Am 22. März wird Oberbürgermeister Klaus Mohrs ein Blumengebinde auf dem Grab von Hugo Dreyer auf dem Waldfriedhof niederlegen.

Porträt von Hugo Dreyer aus der Fotoserie „Wolfsburger Persönlichkeiten“.

Anlässlich seines 110. Geburtstags und der Würdigung seiner Verdienste um die Stadt Wolfsburg wird Oberbürgermeister Klaus Mohrs am 22. März ein Blumengebinde auf dem Grab von Hugo Dreyer auf dem Waldfriedhof niederlegen.

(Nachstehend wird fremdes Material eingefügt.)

Definition watch_next (t : Threads) : Threads :=
  let e := th_enr t in
  match th_watch t with
  | W_idle => t
  | W_read cids d =>
      let pids := affected cids e in
      with_watch (if bool_decide (pids = ∅) then watch_end d else W_forget pids d) e t
  | W_forget pids d => with_watch (W_unmark pids d) (uncache_pids pids e) t
  | W_unmark pids d =>
      let lost := filter (fun pid => annotated e pid || storing (th_main t) pid = true) pids in
      let t := with_watch (W_announce pids d) (unmark_pids pids e) t in
      mkThreads (th_enr t) (th_pending t) (th_main t) (th_watch t) (th_synced t) (th_map t) (th_raced t)
        (th_lost t ∪ lost)
  | W_announce pids d => with_watch (watch_end d) (announce_pids pids e) t
  | W_retain => with_watch W_idle (retain_known true e) t
  end.

Definition watch_start (ev : Event) (t : Threads) : outcome Threads :=
  '(e, pending_map, cids, init_done) ← watch_map ev (th_enr t, th_pending t);
  Ret (mkThreads e pending_map (th_main t) (W_read cids init_done) (th_synced t) (th_map t)
         (th_raced t ∪ raced_by (container_map e) (th_main t)) (th_lost t)).

(** One step.  A thread that is in a call does not start another one. *)
Definition thread_step (t : Threads) (op : thread_op) : outcome Threads :=
  match op with
  | T_main => main_next t
  | T_watch => Ret (watch_next t)
  | T_event ev => match th_watch t with W_idle => watch_start ev t | _ => Ret t end
  | T_return fds =>
      match th_main t with
      | M_done pid _ => Ret (with_main M_idle (resolve_gpu fds pid (th_enr t)).1 t)
      | _ => Ret t
      end
  | _ => match th_main t with M_idle => Ret (main_start op t) | _ => Ret t end
  end.

Fixpoint run_threads (ops : list thread_op) (t : Threads) : outcome Threads :=
  match ops with
  | [] => Ret t
  | op :: ops => t ← thread_step t op; run_threads ops t
  end.
Lemma start_inv client listen sv :
  start_server fs client listen args = Ret (Ok (Ok sv)) -> validate args = Ok () /\ server_inv sv.
Proof.
  unfold start_server, start_reviewer. destruct (validate args) as [[]|] eqn:Hv; [|done].
  intros (rv & Hrv & H)%try_bind_Ok. split; [done|].
  destruct (serve_http fs listen args rv) as [r| |] eqn:Hs; simpl in H; [|done..].
  injection H as ->. unfold serve_http in Hs.
  apply try_bind_Ok in Hs as (addr & _ & (tls & Htls%map_err_Ok & Hs)%try_bind_Ok).
  destruct (bind addr); simpl in Hs; [|done].
  assert (forall r, rv = Some r -> reviewer_ok [] r) as Hr.
  { intros r ->. destruct (needs_k8s_client args); [|done]. destruct client; [|done].
    unfold new_reviewer in Hrv. destruct (_ <? _); simpl in Hrv; [done|]. injection Hrv as <-.
    split_and!; simpl; [done|by rewrite ttl_new|]. intros ???. by rewrite get_new. }
  destruct tls as [cfg|]; injection Hs as <-; split; simpl; (done || auto).
Qed.

Lemma run_inv ops sv ds : server_inv sv -> server_inv (foldl (fun acc op =>
    let '(sv, ds) := acc in let '(sv, d) := serve_step sv op in (sv, ds ++ option_list d)) (sv, ds) ops).1.
Proof.
  revert sv ds. induction ops as [|op ops IH]; intros sv ds H; [done|]. cbn [foldl].
  destruct (serve_step sv op) as [sv' d] eqn:E. apply IH. by eapply step_ok.
Qed.
End Invariant.

(** ** The counters of the middleware *)

Section Counters.
Context {T : Tls} {TC : TokenCache} {HT : Http}.

Definition total (c : gmap str Z) : Z := map_fold (fun _ v a => v + a) 0 c.

Lemma total_bump l n c : total (bump l n c) = total c + n.
Proof.
  assert (forall i x c', c' !! i = None -> total (<[i := x]> c') = x + total c') as Hins.
  { intros i x c' Hi. unfold total. rewrite map_fold_insert_L; [done|intros; lia|done]. }
  unfold bump. destruct (c !! l) as [x|] eqn:E.
  - rewrite <- (insert_delete_id c l x E) at 2. rewrite <- (insert_delete_eq c l).
    rewrite !Hins by apply lookup_delete_eq. simpl. lia.
  - rewrite Hins by done. simpl. lia.
Qed.

(** What the counters say: accepted and refused requests, lookups that missed the cache, and
    answers of the API. *)
Record Tally := mkTally { accepted : Z; refused : Z; missed : Z; answered : Z }.

Definition tally (m : HttpMetrics) : Tally :=
  mkTally (total (http_auth_success m)) (total (http_auth_failures m))
    (default 0 (http_tokenreview_cache m !! lit "miss")) (http_tokenreview_latency m).

Definition tally_add (a b : Tally) : Tally :=
  mkTally (accepted a + accepted b) (refused a + refused b) (missed a + missed b)
    (answered a + answered b).

Lemma Tally_ext a b :
  accepted a = accepted b -> refused a = refused b -> missed a = missed b ->
  answered a = answered b -> a = b.
Proof. destruct a, b. simpl. congruence. Qed.

Lemma tally_success l m : tally (count_success l m) = tally_add (tally m) (mkTally 1 0 0 0).
Proof. apply Tally_ext; simpl; rewrite ?total_bump; lia. Qed.
Lemma tally_failure f m : tally (count_failure f m) = tally_add (tally m) (mkTally 0 1 0 0).
Proof. apply Tally_ext; simpl; rewrite ?total_bump; lia. Qed.
Lemma tally_latency m : tally (count_latency m) = tally_add (tally m) (mkTally 0 0 0 1).
Proof. apply Tally_ext; simpl; lia. Qed.
Lemma tally_miss m : tally (count_cache (lit "miss") m) = tally_add (tally m) (mkTally 0 0 1 0).
Proof. apply Tally_ext; simpl; unfold bump; rewrite ?lookup_insert_eq; simpl; lia. Qed.
Lemma tally_hit m : tally (count_cache (lit "hit") m) = tally m.
Proof. apply Tally_ext; simpl; unfold bump; rewrite ?lookup_insert_ne by done; simpl; lia. Qed.

Lemma tally_add_0 a : tally_add a (mkTally 0 0 0 0) = a.
Proof. apply Tally_ext; simpl; lia. Qed.
Lemma tally_add_assoc a b c : tally_add (tally_add a b) c = tally_add a (tally_add b c).
Proof. apply Tally_ext; simpl; lia. Qed.

Definition protected (d : Served) : bool := negb (is_unauthenticated_path (rq_path (sd_req d))).

Definition is_refusal (d : Served) : Prop := re_status (sd_resp d) = S_UNAUTHORIZED.
Definition is_accept (d : Served) : Prop :=
  re_status (sd_resp d) <> S_UNAUTHORIZED /\ protected d = true.

#[global] Instance is_refusal_dec d : Decision (is_refusal d).
Proof. unfold is_refusal. apply _. Defined.
#[global] Instance is_accept_dec d : Decision (is_accept d).
Proof. unfold is_accept. apply _. Defined.

(** What an answer adds to the counters. *)
Definition answer_tally (d : Served) : Tally :=
  match re_status (sd_resp d) with
  | S_UNAUTHORIZED => mkTally 0 1 0 0
  | _ => mkTally (if protected d then 1 else 0) 0 0 0
  end.

Fixpoint answers_tally (ds : list Served) : Tally :=
  match ds with [] => mkTally 0 0 0 0 | d :: ds => tally_add (answer_tally d) (answers_tally ds) end.

Lemma answers_tally_snoc ds d :
  answers_tally (ds ++ [d]) = tally_add (answers_tally ds) (answer_tally d).
Proof.
  induction ds as [|x ds IH]; cbn [answers_tally app].
  - rewrite tally_add_0. apply Tally_ext; simpl; lia.
  - by rewrite IH, tally_add_assoc.
Qed.

Lemma answers_tally_counts ds :
  answers_tally ds = mkTally (Z.of_nat (length (filter is_accept ds)))
                       (Z.of_nat (length (filter is_refusal ds))) 0 0.
Proof.
  induction ds as [|d ds IH]; [done|]. cbn [answers_tally]. rewrite IH, !filter_cons.
  assert (answer_tally d = mkTally (if decide (is_accept d) then 1 else 0)
                             (if decide (is_refusal d) then 1 else 0) 0 0) as ->.
  { unfold answer_tally. destruct (decide (is_accept d)) as [[H1 H2]|Ha], (decide (is_refusal d)) as [H|H];
      unfold is_refusal, is_accept in *; destruct (re_status (sd_resp d)), (protected d); tauto || congruence. }
  destruct (decide (is_accept d)), (decide (is_refusal d)); apply Tally_ext; simpl; lia.
Qed.

Lemma begin_tally now req st st' v :
  begin_request now req st = (st', v) -> mode st <> AuthOff ->
  tally (al_metrics st') = tally_add (tally (al_metrics st))
    match v with
    | Next => mkTally (if is_unauthenticated_path (rq_path req) then 0 else 1) 0 0 0
    | Refuse => mkTally 0 1 0 0
    | Await _ _ => mkTally 0 0 1 0
    end /\
  mode st' = mode st /\
  (is_Some (reviewer st) -> is_Some (reviewer st')) /\
  (forall token spec, v = Await token spec -> is_Some (reviewer st')).
Proof.
  unfold begin_request, auth_begin, refuse, authenticate_lookup. intros H Hoff.
  rewrite bool_decide_false in H by done. revert H.
  destruct (is_unauthenticated_path (rq_path req)).
  { intros [= <- <-]. rewrite tally_add_0. split_and!; (done || naive_solver). }
  destruct (_ && _).
  { intros [= <- <-]. cbn [upd_metrics al_metrics]. rewrite tally_success. split_and!; (done || naive_solver). }
  destruct (bearer_token req) as [token|].
  2: { intros [= <- <-]. cbn [upd_metrics al_metrics]. rewrite tally_failure. split_and!; (done || naive_solver). }
  destruct (reviewer st) as [r|].
  2: { intros [= <- <-]. cbn [upd_metrics al_metrics]. rewrite tally_failure. split_and!; (done || naive_solver). }
  destruct (c_get _ _ _); intros [= <- <-]; cbn [upd_review al_metrics mode reviewer].
  - rewrite tally_success, tally_hit. split_and!; (done || naive_solver).
  - rewrite tally_miss. split_and!; (done || naive_solver).
Qed.
Record OtlpConfig := mkOtlpConfig {
  endpoint : str;
  protocol : OtlpProtocol;
  interval : Z;
  timeout : Z;
  service_name : str;
  headers : list (str * str);
  ca_cert_path : option str;
  client_cert_path : option str;
  client_key_path : option str;
  insecure : bool;
  resource_attrs : list (str * str)
}.

Record OtlpArgs := mkOtlpArgs {
  otlp_endpoint : option str;
  otlp_protocol : str;
  otlp_interval_secs : Z;
  otlp_timeout_secs : Z;
  otlp_service_name : str;
  otlp_headers : option str;
  otlp_ca_cert : option str;
  otlp_client_cert : option str;
  otlp_client_key : option str;
  otlp_insecure : bool;
  otlp_resource_attrs : option str
}.

(** [split(',')], and [splitn(2, '=')] of each piece *)
Definition parse_kv (kv : str) : option (str * str) :=
  '(k, v) ← split_once 61 kv;
  let k := trim k in
  if bool_decide (k = []) then None else Some (k, trim v).

Definition parse_kv_list (raw : str) : list (str * str) := omap parse_kv (split 44 raw).

Inductive OtlpError := InvalidProtocol (s : str) | InvalidInterval (s : str).

(** [std::env::var] of the variables that are read. *)
Record EnvVars := mkEnvVars {
  env_export_interval : option str;   (* OTEL_METRIC_EXPORT_INTERVAL *)
  env_hostname : option str;
  env_node_name : option str
}.

Definition MILLI : Z := 1000000.
Definition SECOND : Z := 1000000000.

(** [Ok None]: no endpoint, no bridge. *)
Definition resolve (env : EnvVars) (args : OtlpArgs) : result OtlpError (option OtlpConfig) :=
  match (trim <$> otlp_endpoint args) ≫= (fun s => if bool_decide (s = []) then None else Some s) with
  | None => Ok None
  | Some endpoint =>
      let p := otlp_protocol args in
      let protocol :=
        if bool_decide (p = lit "grpc") || bool_decide (p = lit "grpc/protobuf") then Some Grpc
        else if bool_decide (p = lit "http/protobuf") || bool_decide (p = lit "http") then Some HttpProtobuf
        else None in
      match protocol with
      | None => Err (InvalidProtocol p)
      | Some protocol =>
          let interval :=
            match env_export_interval env with
            | Some ms_str => Z.mul MILLI <$> from_str_radix 64 10 ms_str
            | None => Some (otlp_interval_secs args * SECOND)
            end in
          match interval with
          | None => Err (InvalidInterval (default [] (env_export_interval env)))
          | Some interval =>
              Ok (Some (mkOtlpConfig endpoint protocol interval (otlp_timeout_secs args * SECOND)
                          (otlp_service_name args)
                          (default [] (parse_kv_list <$> otlp_headers args))
                          (otlp_ca_cert args) (otlp_client_cert args) (otlp_client_key args)
                          (otlp_insecure args)
                          (default [] (parse_kv_list <$> otlp_resource_attrs args))))
          end
      end
  end.

Definition SELF_OBS_PREFIX : str := lit "profi_system_".

Definition should_skip_metric (name : str) : bool := starts_with SELF_OBS_PREFIX name.

(** The pairs given to [Resource::new], the later ones overriding the earlier ones. *)
Definition build_resource (version : str) (env : EnvVars) (cfg : OtlpConfig) : list (str * str) :=
  [(lit "service.name", service_name cfg); (lit "service.version", version)]
  ++ match env_hostname env with
     | Some h => if bool_decide (h = []) then []
                 else [(lit "service.instance.id", h); (lit "host.name", h)]
     | None => []
     end
  ++ match env_node_name env with
     | Some n => if bool_decide (n = []) then [] else [(lit "k8s.node.name", n)]
     | None => []
     end
  ++ resource_attrs cfg.

(** ** Labels *)

Definition LABEL_MAP : list (str * str) :=
  [(lit "pod", lit "k8s.pod.name");
   (lit "namespace", lit "k8s.namespace.name");
   (lit "container", lit "k8s.container.name");
   (lit "gpu", lit "gpu.id");
   (lit "gpu_uuid", lit "gpu.uuid");
   (lit "gpu_model", lit "gpu.model");
   (lit "pid", lit "process.pid");
   (lit "comm", lit "process.command");
   (lit "operation", lit "profi.operation");
   (lit "kernel", lit "profi.kernel");
   (lit "kernel_class", lit "profi.kernel.class");
   (lit "phase", lit "profi.phase");
   (lit "direction", lit "profi.memcpy.direction");
   (lit "stream", lit "profi.cuda.stream");
   (lit "error_code", lit "profi.error.code")].

Fixpoint find_label (name : str) (table : list (str * str)) : option str :=
  match table with
  | [] => None
  | (prom, otel) :: table => if bool_decide (prom = name) then Some otel else find_label name table
  end.

Definition translate_name (name : str) : str :=
  match find_label name LABEL_MAP with
  | Some otel => otel
  | None => lit "profi." ++ name
  end.

Definition translate_labels (labels : list (str * str)) : list (str * str) :=
  (fun lp => (translate_name lp.1, lp.2)) <$> labels.

(** ** Families *)

Inductive MetricType := COUNTER | GAUGE | SUMMARY | UNTYPED | HISTOGRAM.
Definition reported (key : Z * Z) (ops : list main_op) : Z := (foldl (stats_step key) (0, 0) ops).1.

Definition stats_agree (key : Z * Z) (fp : Z * Z) (st : MainState) : Prop :=
  u64 (term_count key st) = u64 fp.1 /\ u64 (local_count key st) = u64 fp.2 /\
  fits 64 (term_count key st) /\ fits 64 (local_count key st).

Lemma stats_agree_step cfg key fp op st st' :
  lc_report cfg = true -> stats_agree key fp st -> main_step cfg st op = Ret st' ->
  stats_agree key (stats_step key fp op) st'.
Proof.
  intros Hr (H1 & H2 & F1 & F2) Hst.
  assert (Hadd : forall n, adds key n st st' -> stats_agree key (fp.1, fp.2 + n) st').
  { intros n (A1 & A2 & A3). unfold stats_agree, term_count in *. rewrite A2. split_and!; auto.
    rewrite A1, <- wrap_add_l, H2, wrap_add_l. done. }
  destruct op as [changed es regs|w a l n|w results writable]; cbn [main_step stats_step] in *.
  - by apply Hadd, (adds_readable cfg).
  - by eapply Hadd, adds_agg_tick.
  - destruct (gc_flushes cfg key _ _ _ _ _ Hr Hst) as (G1 & G2 & G3). unfold stats_agree. rewrite G1, G2.
    split_and!; [|done|auto|by split]. cbn [fst]. rewrite <- wrap_add_l, <- wrap_add_r, H1, H2.
    by rewrite wrap_add_l, wrap_add_r.
Qed.

Lemma stats_agree_run cfg key ops fp st st' :
  lc_report cfg = true -> stats_agree key fp st -> run_main cfg ops st = Ret st' ->
  stats_agree key (foldl (stats_step key) fp ops) st'.
Proof.
  intros Hr. unfold run_main. revert fp st. induction ops as [|op ops IH]; intros fp st Hst; cbn [each foldl].
  { by intros [= <-]. }
  destruct (main_step cfg st op) as [st1| |] eqn:E1; [|done|done]. cbn [mbind outcome_bind].
  apply IH. by eapply stats_agree_step.
Qed.

(** The branches of [Loop] that an execution takes before it ends. *)
Fixpoint main_ops (acfg : AttachCfg) (a : Attached) (bs : list (Z * branch)) : list main_op :=
  match bs with
  | [] => []
  | (_, b) :: bs =>
      if negb (at_running a) then []
      else
        match b with
        | B_main op => op :: main_ops acfg a bs
        | B_attach req => main_ops acfg (on_attach acfg req a) bs
        | B_report => main_ops acfg a bs
        | B_poll_error | B_ctrl_c => []
        end
  end.

Lemma main_ops_stopped acfg a bs : at_running a = false -> main_ops acfg a bs = [].
Proof. intros Ha. destruct bs as [|[e b] bs]; [done|]. cbn [main_ops]. by rewrite Ha. Qed.

(** The loop refines its branches: attaching, reporting and the heartbeat leave its state alone. *)
Lemma run_select_main cfg acfg bs st st' :
  run_select cfg acfg bs st = Ret st' ->
  run_main cfg (main_ops acfg (sl_attached st) bs) (sl_main st) = Ret (sl_main st').
Proof.
  unfold run_select. revert st. induction bs as [|[e b] bs IH]; intros st; cbn [each]; [by intros [= <-]|].
  unfold select_step, running. cbn [main_ops]. destruct (at_running (sl_attached st)) eqn:Ha; cbn [negb].
  2:{ cbn [mbind outcome_bind]. intros H. apply IH in H. by rewrite main_ops_stopped in H by done. }
  assert (Hstop : forall s, at_running (sl_attached s) = false -> sl_main s = sl_main st ->
            each (select_step cfg acfg) s bs = Ret st' -> run_main cfg [] (sl_main st) = Ret (sl_main st')).
  { intros s Hs Hm H. apply IH in H. by rewrite main_ops_stopped, Hm in H by done. }
  destruct b as [op| |req| |]; cbn [mbind outcome_bind].
  - cbn [sl_main]. unfold run_main. cbn [each]. destruct (main_step cfg (sl_main st) op) as [m| |]; [|done|done].
    cbn [mbind outcome_bind]. intros H. apply IH in H. exact H.
  - by apply Hstop.
  - intros H. apply IH in H. exact H.
  - intros H. apply IH in H. unfold on_report in H. by case_match.
  - by apply Hstop.
Qed.

Lemma report_row stats key s :
  key.1 ∈ reported_types -> stats !! key = Some s -> ts_count s <> 0 -> row_of key s ∈ report_rows stats.
Proof.
  intros Hk Hs Hc. unfold report_rows. apply list_elem_of_bind. exists key.1. split; [|done].
  apply list_elem_of_bind. exists key. split.
  - rewrite Hs. destruct (Z.eqb_spec (ts_count s) 0); [done|]. by apply list_elem_of_singleton.
  - rewrite merge_sort_Permutation. apply list_elem_of_filter. split; [done|].
    apply list_elem_of_fmap. exists (key, s). split; [done|]. by apply elem_of_map_to_list.
Qed.

(** C13: the report counts the calls.  Run the loop with --report from its initial state, through
    any branches that it survives, and let the report be printed.  For every operation and
    direction the table of statistics holds the number of calls that the ring buffer and the
    aggregation map AGGREGATED brought before the last gc tick (modulo 2^64).  If that is not zero
    and the operation is one of the five that the report lists (cudaMalloc, cudaFree, cudaMemcpy,
    cudaMemcpyAsync, cudaLaunchKernel), a line with this count is among the printed ones.
    Launches and collectives that are drained from LAUNCH_AGG and NCCL_AGG are not in it. *)
Theorem report_counts_calls cfg acfg bs r st0 st elapsed key :
  lc_report cfg = true -> sl_main st0 = init_main r -> run_select cfg acfg bs st0 = Ret st ->
  running st = true ->
  let n := u64 (reported key (main_ops acfg (sl_attached st0) bs)) in
  exists lines s,
    select_step cfg acfg st (elapsed, B_report)
      = Ret (mkSelector (sl_main st) (sl_attached st) (u64 elapsed) (sl_printed st ++ lines)) /\
    default ts_default (ms_term_stats (sl_main st) !! key) = s /\ row_count (row_of key s) = n /\
    (n <> 0 -> key.1 ∈ reported_types -> row_text (row_of key s) ∈ lines).
Proof.
  intros Hr H0 Hrun Hgo n. apply run_select_main in Hrun. rewrite H0 in Hrun.
  assert (Hi : stats_agree key (0, 0) (init_main r)) by (split_and!; done).
  destruct (stats_agree_run cfg key _ _ _ _ Hr Hi Hrun) as (H1 & _ & F1 & _).
  fold (reported key (main_ops acfg (sl_attached st0) bs)) in H1. fold n in H1.
  rewrite (wrap_small 64 (term_count _ _)) in H1 by done. unfold term_count, count_at in H1.
  set (ts := ms_term_stats (sl_main st)) in *. set (s := default ts_default (ts !! key)) in *.
  exists (if bool_decide (ts = ∅) then [] else print_report ts), s. split.
  { unfold select_step. rewrite Hgo. cbn [negb]. unfold on_report. cbn [sl_main sl_attached sl_heartbeat sl_printed].
    fold ts. rewrite Hr. cbn [andb]. case_bool_decide; cbn [negb]; by rewrite ?app_nil_r. }
  split; [done|]. split; [exact H1|]. intros Hn Hk. destruct (ts !! key) as [s'|] eqn:Es.
  2:{ destruct Hn. by rewrite <- H1. }
  rewrite bool_decide_false by (intros E; by rewrite E, lookup_empty in Es).
  unfold print_report. right. right. apply elem_of_app. left. apply list_elem_of_fmap.
  exists (row_of key s). split; [done|]. apply report_row; [done|done|].
  intros E0. apply Hn. rewrite <- H1. exact E0.
Qed.

(** The health probe watches the loop: after an iteration it fails exactly when none has begun for
    30 seconds. *)
Lemma health_follows_loop cfg acfg st eb st' mode now :
  running st = true -> select_step cfg acfg st eb = Ret st' -> 0 < eb.1 <= now -> now < 2 ^ 64 ->
  (handle_health now (shared mode st')).1 = S_SERVICE_UNAVAILABLE <-> HEARTBEAT_STALE_NS <= now - eb.1.
Proof.
  intros Hgo Hst Ht Hnow. assert (sl_heartbeat st' = u64 eb.1) as Hb.
  { destruct eb as [e b]. unfold select_step in Hst. rewrite Hgo in Hst. cbn [negb] in Hst.
    destruct b; try (by injection Hst as <-).
    - cbn [sl_main] in Hst. destruct (main_step _ _ _); [|done|done]. by injection Hst as <-.
    - injection Hst as <-. unfold on_report. by case_match. }
  pose proof (health_stale_iff eb.1 now (shared mode st') Ht Hnow) as H. unfold handle_health, beat in *.
  cbn [shared heartbeat_ns] in *. by rewrite Hb.
Qed.
End Select.

(** ** An example *)

#[local] Existing Instance sample_tables.
#[local] Existing Instance demo_loader.

Definition start_selector : Selector :=
  mkSelector (init_main empty_store) (mkAttached [] 0 true) 0 [].

(** Five allocations and two copies before the gc tick, one copy after it. *)
Definition demo_branches : list (Z * branch) :=
  [(1, B_attach cudart_request);
   (2, B_main (M_readable ∅ [(sample_world 0, sample_event 7 80)] []));
   (3, B_main (M_agg (sample_world 20)
        [(sample_world 21, (mkAggKey EVENT_CUDA_MALLOC 9 0 0 0, [mkAggValue 5 900 640 (replicate 14 0)]))] [] []));
   (4, B_main (M_gc (sample_world 22) [] true));
   (5, B_main (M_readable ∅ [(sample_world 23, sample_event 7 80)] []))].

Definition demo_acfg : AttachCfg := mkAttachCfg Full ProbeFull false None.

Definition demo_end : Selector :=
  ret_or start_selector (run_select sample_cfg demo_acfg demo_branches start_selector).

Lemma demo_end_facts :
  run_select sample_cfg demo_acfg demo_branches start_selector = Ret demo_end /\ running demo_end = true /\
  u64 (reported (EVENT_CUDA_MALLOC, 0) (main_ops demo_acfg (sl_attached start_selector) demo_branches)) = 5.
Proof.
  split; [apply returns_ret|split]; vm_compute; reflexivity.
Qed.

Lemma report_counts_calls_witness :
  exists lines s,
    select_step sample_cfg demo_acfg demo_end (6, B_report)
      = Ret (mkSelector (sl_main demo_end) (sl_attached demo_end) (u64 6) (sl_printed demo_end ++ lines)) /\
    row_text (row_of (EVENT_CUDA_MALLOC, 0) s) ∈ lines /\ row_count (row_of (EVENT_CUDA_MALLOC, 0) s) = 5.
Proof.
  destruct demo_end_facts as (E & Hgo & H5).
  destruct (report_counts_calls (PM := store_prometheus) sample_cfg demo_acfg demo_branches empty_store
    start_selector demo_end 6 (EVENT_CUDA_MALLOC, 0) eq_refl eq_refl E Hgo) as (lines & s & H1 & _ & H2 & H3).
  exists lines, s. rewrite H5 in H2, H3. split; [exact H1|]. split; [apply H3; [done|left]|exact H2].
Defined.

Von 1951 bis 1976 gehörte Hugo Dreyer rund 25 Jahre dem Rat der Stadt Wolfsburg an und war von Beginn seiner Ratstätigkeit an Vorsitzender des Finanzausschusses sowie 20 Jahre lang Mitglied im Sportausschuss. Als Ratsmitglied hatte Dreyer maßgeblichen Einfluss auf den Aufbau und die Entwicklung der noch jungen Stadt Wolfsburg und prägte viele stadtgeschichtliche Ereignisse maßgeblich mit. Besonders sichtbar wird dies bei der Übergabe von öffentlichen Bauten wie beispielsweise dem Rathaus, dem Klinikum, dem Kulturzentrum, der Berliner Brücke, des Allersees oder des Theaters. Ferner war Dreyer von 1950 an Ligaobmann der Fußballsparte des VfL Wolfsburg und Mitglied im Vereinsrat des Tennisclub Grün-Gold. Über sein örtliches Wirken hinaus gehörte er in den Jahren 1955 bis 1967 dem Niedersächsischen Landtag an.
In Anerkennung seiner Verdienste wurde Hugo Dreyer 1973 das Verdienstkreuz Erster Klasse des Verdienstordens der Bundesrepublik Deutschland verliehen. Außerdem wurde ihm 1976 die Verleihung der Stadtplakette in Gold und die Ehrenbezeichnung „Stadtältester“ durch den Rat der Stadt Wolfsburg zu Teil.
Dreyer war Prokurist bei Volkswagen und zog sich aus Altersgründen 1976 aus seinen ehrenamtlichen Tätigkeiten zurück. 1982 verstarb Dreyer in Wolfsburg, am 22. März wäre Wolfsburgs „Stadtältester“ 110 Jahre alt geworden.